### Activity
In the entries below, filter for the word "spec" and copy every matching line.
Segment Start: Excerpted records
Lemma chunk_loop_last f st p unpack size :
  pending st p -> lenZ p < CHUNK ->
  exists st' size', chunk_loop (S f) st unpack size = Ret (D_STREAM_END, st', unpack ++ p, size')
    /\ ended st'.
Proof using spec.
  intros Hp Hl. destruct (ds_last _ _ _ _ _ _ spec _ _ Hp Hl) as (st' & Hc & He).
  cbn [chunk_loop]. rewrite Hc, (proj2 (Z.eqb_neq _ 0)) by lia. by do 2 eexists.
Qed.

Lemma lenZ_dropZ_chunk {A} (p : list A) : CHUNK < lenZ p ->
  lenZ (dropZ CHUNK p) = lenZ p - CHUNK /\ lenZ p / CHUNK = lenZ (dropZ CHUNK p) / CHUNK + 1
  /\ lenZ p mod CHUNK = lenZ (dropZ CHUNK p) mod CHUNK /\ takeZ CHUNK p ++ dropZ CHUNK p = p.
Proof.
  intros Hl. rewrite takeZ_dropZ, lenZ_dropZ by (unfold CHUNK in *; lia).
  unfold CHUNK in *. split_and!; [done|mlia..|done].
Qed.

Lemma chunk_loop_ok fuel : forall st p unpack size,
  pending st p -> lenZ p / CHUNK + 1 < Z.of_nat fuel ->
  after_end = D_STREAM_END \/ lenZ p mod CHUNK <> 0 \/ p = [] ->
  exists st' size', chunk_loop fuel st unpack size = Ret (D_STREAM_END, st', unpack ++ p, size')
    /\ ended st'.
Proof using spec.
  induction fuel as [|f IH]; intros st p unpack size Hp Hf Hc.
  { pose proof (lenZ_nonneg p). unfold CHUNK in *. mlia. }
  pose proof (lenZ_nonneg p) as H0. destruct (Z.lt_trichotomy (lenZ p) CHUNK) as [Hl|[Hl|Hl]].
  - by apply chunk_loop_last.
  - destruct (ds_full _ _ _ _ _ _ spec _ _ Hp Hl) as (st' & [[Hd He]|[Hd Hp']]);
      cbn [chunk_loop]; rewrite Hd, Hl, Z.sub_diag; cbn beta iota zeta; change (0 =? 0) with true;
      cbn beta iota.
    + destruct Hc as [Hc|[Hc| ->]]; [|by rewrite Hl in Hc|by cbn in Hl].
      destruct f as [|f]; [rewrite Hl in Hf; change (CHUNK / CHUNK) with 1 in Hf; lia|].
      cbn [chunk_loop]. rewrite (ds_ended _ _ _ _ _ _ spec _ He), Hc. change (lenZ []) with 0.
      change (CHUNK - 0 =? 0) with false. cbn beta iota. rewrite app_nil_r. by do 2 eexists.
    + destruct f as [|f]; [rewrite Hl in Hf; change (CHUNK / CHUNK) with 1 in Hf; lia|].
      destruct (chunk_loop_last f st' [] (unpack ++ p) (u64 (size + (CHUNK - 0))) Hp')
        as (st'' & size' & -> & He); [done|]. rewrite app_nil_r. by do 2 eexists.
  - destruct (chunk_loop_step f st p unpack size Hp Hl) as (st' & size' & -> & Hp').
    destruct (lenZ_dropZ_chunk p Hl) as (H1 & H2 & H3 & H4).
    destruct (IH st' (dropZ CHUNK p) (unpack ++ takeZ CHUNK p) size' Hp') as (st'' & sz & -> & He).
    + lia.
    + destruct Hc as [Hc|[Hc| ->]]; [by left|right; left; congruence|by cbn in Hl].
    + rewrite <- app_assoc, H4. by do 2 eexists.
Qed.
Segment End: Excerpted records
### Response to this task
Proof using spec.
  intros Hp Hl. destruct (ds_last _ _ _ _ _ _ spec _ _ Hp Hl) as (st' & Hc & He).
Proof using spec.
  - destruct (ds_full _ _ _ _ _ _ spec _ _ Hp Hl) as (st' & [[Hd He]|[Hd Hp']]);
      cbn [chunk_loop]. rewrite (ds_ended _ _ _ _ _ _ spec _ He), Hc. change (lenZ []) with 0.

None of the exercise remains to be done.